A. He is weighing the invitation tradition against what Trump at commencement would mean for graduates and their parents. He said there was “a bit of a political circus” with Obama in 2009 and: “My concern a little bit is that, should the new president come, it may be even more of a circus.”
         
Q. Would Trump bring more protest at commencement than there was in ’09?
         
A. More by far. Most of the Obama protest took place before commencement, such as with a plane flying around and around campus for days with an anti-abortion sign.

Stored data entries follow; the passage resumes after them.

(** What is above the least value is a positive number. *)
Lemma zoom_above_min_positive (z : float) :
  zoom_above_min z = true -> (0 <? z)%float = true /\ (z =? z)%float = true.
Proof.
  unfold zoom_above_min. rewrite !ltb_spec, FloatAxioms.eqb_spec, zoom_min_SF.
  change (Prim2SF 0) with (S754_zero false).
  destruct (Prim2SF z) as [[|] | [|] | | [|] m e]; try discriminate;
    intros _; split; try reflexivity.
  unfold SFeqb, SFcompare. rewrite Z.compare_refl.
  change (Pos.compare_cont Eq m m) with (Pos.compare m m). rewrite Pos.compare_refl. reflexivity.
Qed.

(** ** The rank of a zoom

    One step of the zoom moves it by at least [2^50 - 1] binary64 numbers,
    and there are fewer than [1026 * 2^52] of them between the least value
    and plus infinity: this bounds the zoom-ins before overflow and the
    zoom-outs before rest. *)

(** The place of a zoom among the positive binary64 numbers; plus infinity
    comes after the greatest finite number. *)
Definition zoom_rank (z : float) : Z :=
  match Prim2SF z with
  | S754_finite false m e => SF_rank m e
  | S754_infinity false => 9218868437227405312
  | _ => 0
  end.

(** The least number of numbers a step moves the zoom by. *)
Definition rank_step : Z := 1125899906842623.

(** Zoom-ins that make any zoom above the least value infinite. *)
Definition zoom_ins_to_overflow : nat := 4102.

(** Zoom-outs that bring any finite zoom to rest. *)
Definition zoom_outs_to_rest : nat := 4101.

(** What is above a positive normal constant has a greater rank. *)
Lemma zoom_rank_above (c : float) (mc : positive) (ec : Z) (z : float) :
  Prim2SF c = S754_finite false mc ec -> -1074 < ec <= 971 -> Zpos mc < 9007199254740992 ->
  (c <? z)%float = true -> SF_rank mc ec < zoom_rank z.
Proof.
  intros Hc He Hm H. unfold zoom_rank, SF_rank.
  destruct (zoom_above_cases c mc ec z Hc ltac:(lia) H) as [E | (mx & ex & E & Hd & Ho & _)];
    rewrite E; [lia | pose proof (normal_mantissa mx Hd); lia].
Qed.

(** A finite zoom ranks below plus infinity. *)
Lemma zoom_rank_finite (z : float) :
  zoom_above_min z = true -> (z <? infinity)%float = true ->
  zoom_rank z < 9218868437227405312.
Proof.
  unfold zoom_above_min, zoom_rank, SF_rank. intros H Hf.
  destruct (zoom_above_cases zoom_min _ _ z zoom_min_SF ltac:(lia) H)
    as [E | (mx & ex & E & Hd & _ & He)];
    [rewrite ltb_spec, E in Hf; discriminate Hf |].
  rewrite E. pose proof (normal_mantissa mx Hd). lia.
Qed.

A brief attempt in the audience to interrupt Obama was put down by graduates drowning out the few protesters with a loud, proud claim: “We are ND!” Most students were content that Obama, no matter his political views, was being recognized as the first African-American president and was there really to honor the late Rev. Theodore M. Hesburgh, a giant in civil rights.
         
Q. Wouldn’t students be content with honoring Trump for achieving the presidency?
         
A. Some would. Some wouldn’t. Strong sentiment against Trump on deportation was shown by both the student senate and faculty senate urging that the university be declared a “sanctuary campus” to protect undocumented students against any Trump efforts to remove them. Some students walked out of class in a demonstration calling on Jenkins to declare sanctuary status. They wouldn’t be silent during a Trump appearance.
         
Q. Would Trump come, if invited?
         
A. He might not. He doesn’t think kindly of those who criticize him. There would be a lot of criticism at Notre Dame. But if he came, he would answer back.

Colwell has covered Indiana politics over five decades for the South Bend Tribune.